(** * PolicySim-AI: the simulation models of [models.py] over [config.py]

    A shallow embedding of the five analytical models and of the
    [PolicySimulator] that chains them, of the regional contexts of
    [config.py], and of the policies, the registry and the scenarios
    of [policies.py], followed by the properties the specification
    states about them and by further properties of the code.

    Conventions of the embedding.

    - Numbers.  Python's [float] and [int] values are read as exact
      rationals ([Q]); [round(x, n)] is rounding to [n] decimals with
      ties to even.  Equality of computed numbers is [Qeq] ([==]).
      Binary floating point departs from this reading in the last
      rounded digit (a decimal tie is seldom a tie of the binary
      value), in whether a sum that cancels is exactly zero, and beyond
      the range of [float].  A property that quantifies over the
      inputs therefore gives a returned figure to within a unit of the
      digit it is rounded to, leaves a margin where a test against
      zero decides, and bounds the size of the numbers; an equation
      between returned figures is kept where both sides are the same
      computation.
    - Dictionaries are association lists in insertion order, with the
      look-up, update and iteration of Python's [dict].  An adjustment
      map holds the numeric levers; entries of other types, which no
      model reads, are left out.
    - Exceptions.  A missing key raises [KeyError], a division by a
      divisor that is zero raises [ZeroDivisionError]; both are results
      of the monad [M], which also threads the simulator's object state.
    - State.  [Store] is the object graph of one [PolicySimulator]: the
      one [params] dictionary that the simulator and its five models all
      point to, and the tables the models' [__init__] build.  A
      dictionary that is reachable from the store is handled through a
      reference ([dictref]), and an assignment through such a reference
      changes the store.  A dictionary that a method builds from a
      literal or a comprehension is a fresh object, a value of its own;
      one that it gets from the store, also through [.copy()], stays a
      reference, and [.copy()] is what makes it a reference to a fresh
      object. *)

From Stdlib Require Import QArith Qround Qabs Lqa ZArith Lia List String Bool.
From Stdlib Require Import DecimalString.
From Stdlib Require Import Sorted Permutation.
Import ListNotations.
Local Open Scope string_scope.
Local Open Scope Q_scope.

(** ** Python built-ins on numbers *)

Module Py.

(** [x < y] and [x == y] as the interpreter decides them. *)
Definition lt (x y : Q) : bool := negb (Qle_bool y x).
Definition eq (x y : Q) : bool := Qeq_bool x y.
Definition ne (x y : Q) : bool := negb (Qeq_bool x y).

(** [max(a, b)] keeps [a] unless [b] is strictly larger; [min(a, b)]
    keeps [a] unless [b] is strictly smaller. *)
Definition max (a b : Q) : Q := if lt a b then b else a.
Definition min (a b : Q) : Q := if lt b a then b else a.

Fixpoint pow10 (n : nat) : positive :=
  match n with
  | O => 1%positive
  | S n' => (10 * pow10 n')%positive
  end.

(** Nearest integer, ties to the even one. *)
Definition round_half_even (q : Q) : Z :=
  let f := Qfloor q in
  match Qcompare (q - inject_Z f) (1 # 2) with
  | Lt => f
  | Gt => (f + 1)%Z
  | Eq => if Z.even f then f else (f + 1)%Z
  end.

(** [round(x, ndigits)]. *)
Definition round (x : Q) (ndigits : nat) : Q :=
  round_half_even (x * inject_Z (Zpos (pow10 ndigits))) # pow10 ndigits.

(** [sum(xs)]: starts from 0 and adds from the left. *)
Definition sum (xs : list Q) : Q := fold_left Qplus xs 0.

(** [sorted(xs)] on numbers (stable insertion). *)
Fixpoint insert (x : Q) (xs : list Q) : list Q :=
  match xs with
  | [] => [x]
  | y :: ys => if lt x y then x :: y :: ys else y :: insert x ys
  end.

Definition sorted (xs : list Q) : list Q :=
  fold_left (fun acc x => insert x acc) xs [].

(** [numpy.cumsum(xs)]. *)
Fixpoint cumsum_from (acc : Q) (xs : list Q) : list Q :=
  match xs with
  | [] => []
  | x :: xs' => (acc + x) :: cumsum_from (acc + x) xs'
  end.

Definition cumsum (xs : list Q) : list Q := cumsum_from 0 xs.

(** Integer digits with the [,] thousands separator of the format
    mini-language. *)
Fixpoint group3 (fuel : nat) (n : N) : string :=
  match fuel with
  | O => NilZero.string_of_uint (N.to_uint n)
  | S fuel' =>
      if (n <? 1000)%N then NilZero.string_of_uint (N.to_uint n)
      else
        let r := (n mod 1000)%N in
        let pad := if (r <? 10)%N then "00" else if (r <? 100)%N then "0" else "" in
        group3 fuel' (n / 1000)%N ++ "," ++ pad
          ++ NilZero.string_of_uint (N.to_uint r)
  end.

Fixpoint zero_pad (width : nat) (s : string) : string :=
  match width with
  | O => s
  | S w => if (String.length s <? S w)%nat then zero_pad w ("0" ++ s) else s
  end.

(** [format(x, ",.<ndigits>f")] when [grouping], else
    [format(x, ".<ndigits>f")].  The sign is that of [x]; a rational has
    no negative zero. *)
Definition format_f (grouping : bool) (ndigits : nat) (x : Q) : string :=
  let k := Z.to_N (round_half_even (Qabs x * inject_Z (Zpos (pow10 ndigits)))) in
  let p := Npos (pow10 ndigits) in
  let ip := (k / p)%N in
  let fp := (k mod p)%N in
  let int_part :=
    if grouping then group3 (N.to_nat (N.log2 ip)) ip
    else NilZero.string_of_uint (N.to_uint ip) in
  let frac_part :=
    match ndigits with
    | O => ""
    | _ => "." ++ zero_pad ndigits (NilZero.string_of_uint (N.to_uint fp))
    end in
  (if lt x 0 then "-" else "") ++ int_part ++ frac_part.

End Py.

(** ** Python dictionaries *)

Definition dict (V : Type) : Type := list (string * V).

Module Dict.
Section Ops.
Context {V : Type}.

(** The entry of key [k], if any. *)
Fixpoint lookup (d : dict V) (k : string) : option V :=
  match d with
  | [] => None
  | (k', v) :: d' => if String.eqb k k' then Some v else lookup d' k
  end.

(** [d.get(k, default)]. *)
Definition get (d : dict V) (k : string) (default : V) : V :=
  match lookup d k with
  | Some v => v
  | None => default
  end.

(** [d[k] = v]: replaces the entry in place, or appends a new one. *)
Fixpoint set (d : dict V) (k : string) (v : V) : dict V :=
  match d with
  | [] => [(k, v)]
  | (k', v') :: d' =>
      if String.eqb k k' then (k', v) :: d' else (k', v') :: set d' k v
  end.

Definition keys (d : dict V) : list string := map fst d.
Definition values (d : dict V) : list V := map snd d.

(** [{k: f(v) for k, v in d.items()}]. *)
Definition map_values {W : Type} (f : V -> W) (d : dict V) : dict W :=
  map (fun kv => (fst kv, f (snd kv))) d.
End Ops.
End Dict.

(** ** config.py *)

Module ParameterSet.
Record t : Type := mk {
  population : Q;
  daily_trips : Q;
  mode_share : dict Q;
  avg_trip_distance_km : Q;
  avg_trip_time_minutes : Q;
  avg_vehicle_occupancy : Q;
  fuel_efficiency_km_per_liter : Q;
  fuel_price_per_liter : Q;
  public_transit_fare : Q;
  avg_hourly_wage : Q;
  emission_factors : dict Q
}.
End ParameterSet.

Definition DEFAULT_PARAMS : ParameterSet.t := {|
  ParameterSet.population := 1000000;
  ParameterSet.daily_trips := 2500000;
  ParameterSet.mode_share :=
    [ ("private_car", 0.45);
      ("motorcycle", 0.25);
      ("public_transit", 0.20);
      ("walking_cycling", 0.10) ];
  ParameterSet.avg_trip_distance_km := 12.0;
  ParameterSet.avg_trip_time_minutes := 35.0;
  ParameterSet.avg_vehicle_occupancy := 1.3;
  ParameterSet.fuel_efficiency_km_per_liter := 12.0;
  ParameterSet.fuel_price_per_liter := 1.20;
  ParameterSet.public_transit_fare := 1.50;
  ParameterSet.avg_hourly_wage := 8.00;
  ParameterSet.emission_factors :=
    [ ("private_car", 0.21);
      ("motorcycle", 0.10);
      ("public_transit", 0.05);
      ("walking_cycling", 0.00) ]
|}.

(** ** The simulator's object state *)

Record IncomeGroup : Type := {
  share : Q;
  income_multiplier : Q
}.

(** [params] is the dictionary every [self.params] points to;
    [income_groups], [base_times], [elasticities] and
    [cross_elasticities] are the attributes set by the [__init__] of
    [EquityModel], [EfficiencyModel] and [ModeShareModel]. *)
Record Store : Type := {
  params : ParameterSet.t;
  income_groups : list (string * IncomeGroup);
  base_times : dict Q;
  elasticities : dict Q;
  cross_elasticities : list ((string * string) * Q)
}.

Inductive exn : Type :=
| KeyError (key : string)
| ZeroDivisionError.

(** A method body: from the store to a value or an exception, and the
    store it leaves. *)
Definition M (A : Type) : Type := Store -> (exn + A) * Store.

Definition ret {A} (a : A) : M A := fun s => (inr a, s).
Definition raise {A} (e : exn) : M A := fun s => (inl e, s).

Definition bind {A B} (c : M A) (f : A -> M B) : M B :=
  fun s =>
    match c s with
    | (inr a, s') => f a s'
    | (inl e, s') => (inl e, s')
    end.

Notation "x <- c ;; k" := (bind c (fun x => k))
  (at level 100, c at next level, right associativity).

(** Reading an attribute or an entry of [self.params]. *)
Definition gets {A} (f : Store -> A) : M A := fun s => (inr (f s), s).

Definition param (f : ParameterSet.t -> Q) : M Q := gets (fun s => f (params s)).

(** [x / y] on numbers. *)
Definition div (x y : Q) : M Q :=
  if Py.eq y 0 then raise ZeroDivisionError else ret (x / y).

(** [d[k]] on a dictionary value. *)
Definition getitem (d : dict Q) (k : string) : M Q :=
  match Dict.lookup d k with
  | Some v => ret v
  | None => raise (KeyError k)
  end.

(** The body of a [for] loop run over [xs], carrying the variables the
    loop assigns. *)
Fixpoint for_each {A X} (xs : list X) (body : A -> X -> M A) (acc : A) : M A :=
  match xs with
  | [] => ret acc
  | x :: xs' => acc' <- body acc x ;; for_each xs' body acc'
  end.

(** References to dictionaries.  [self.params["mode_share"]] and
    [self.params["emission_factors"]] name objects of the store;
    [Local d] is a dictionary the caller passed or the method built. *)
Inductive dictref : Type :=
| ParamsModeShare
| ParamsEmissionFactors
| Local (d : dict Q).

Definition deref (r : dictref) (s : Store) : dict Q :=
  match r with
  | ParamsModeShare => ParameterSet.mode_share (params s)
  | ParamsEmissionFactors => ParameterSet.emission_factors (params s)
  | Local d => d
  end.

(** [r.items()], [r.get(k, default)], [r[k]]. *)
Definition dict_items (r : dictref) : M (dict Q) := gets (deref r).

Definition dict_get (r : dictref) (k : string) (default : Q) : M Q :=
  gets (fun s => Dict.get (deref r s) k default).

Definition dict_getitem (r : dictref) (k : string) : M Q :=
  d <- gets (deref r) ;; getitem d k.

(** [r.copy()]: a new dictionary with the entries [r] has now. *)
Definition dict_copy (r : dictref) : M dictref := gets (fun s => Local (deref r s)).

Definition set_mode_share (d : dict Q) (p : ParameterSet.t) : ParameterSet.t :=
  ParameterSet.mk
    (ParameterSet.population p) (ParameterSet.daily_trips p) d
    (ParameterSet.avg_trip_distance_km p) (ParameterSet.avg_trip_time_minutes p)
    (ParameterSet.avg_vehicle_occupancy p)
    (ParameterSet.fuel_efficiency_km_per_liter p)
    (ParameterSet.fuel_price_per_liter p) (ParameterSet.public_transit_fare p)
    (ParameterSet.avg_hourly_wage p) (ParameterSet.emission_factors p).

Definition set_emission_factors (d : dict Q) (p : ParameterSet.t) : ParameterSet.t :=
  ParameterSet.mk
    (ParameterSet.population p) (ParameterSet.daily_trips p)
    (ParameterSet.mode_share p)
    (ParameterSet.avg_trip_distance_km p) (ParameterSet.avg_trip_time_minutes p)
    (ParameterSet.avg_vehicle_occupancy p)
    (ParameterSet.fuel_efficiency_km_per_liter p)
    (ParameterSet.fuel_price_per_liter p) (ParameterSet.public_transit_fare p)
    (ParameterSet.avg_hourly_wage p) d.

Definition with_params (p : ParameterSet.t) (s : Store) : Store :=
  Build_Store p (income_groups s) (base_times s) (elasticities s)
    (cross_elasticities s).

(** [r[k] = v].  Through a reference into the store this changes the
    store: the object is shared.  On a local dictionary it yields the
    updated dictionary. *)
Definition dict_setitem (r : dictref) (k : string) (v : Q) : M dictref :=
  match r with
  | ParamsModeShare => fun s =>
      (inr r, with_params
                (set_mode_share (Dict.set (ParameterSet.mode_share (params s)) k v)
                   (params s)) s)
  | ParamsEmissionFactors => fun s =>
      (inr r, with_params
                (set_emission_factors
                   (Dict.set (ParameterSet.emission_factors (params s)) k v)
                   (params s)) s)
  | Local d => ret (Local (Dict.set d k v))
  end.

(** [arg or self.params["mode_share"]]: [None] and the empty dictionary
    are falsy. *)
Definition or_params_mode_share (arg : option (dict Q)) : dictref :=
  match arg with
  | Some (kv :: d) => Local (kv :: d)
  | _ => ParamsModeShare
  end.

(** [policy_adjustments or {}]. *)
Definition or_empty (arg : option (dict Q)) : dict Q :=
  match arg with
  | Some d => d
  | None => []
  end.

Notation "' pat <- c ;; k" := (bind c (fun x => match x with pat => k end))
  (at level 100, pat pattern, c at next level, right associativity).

:::::

## TO DO:
When you come to the line containing "[config.py], and of", give it and stop; before that, repeat each line of the material exactly from the first one.

## ANSWER FOR THE TASK:
(** * PolicySim-AI: the simulation models of [models.py] over [config.py]

    A shallow embedding of the five analytical models and of the
    [PolicySimulator] that chains them, of the regional contexts of
    [config.py], and of the policies, the registry and the scenarios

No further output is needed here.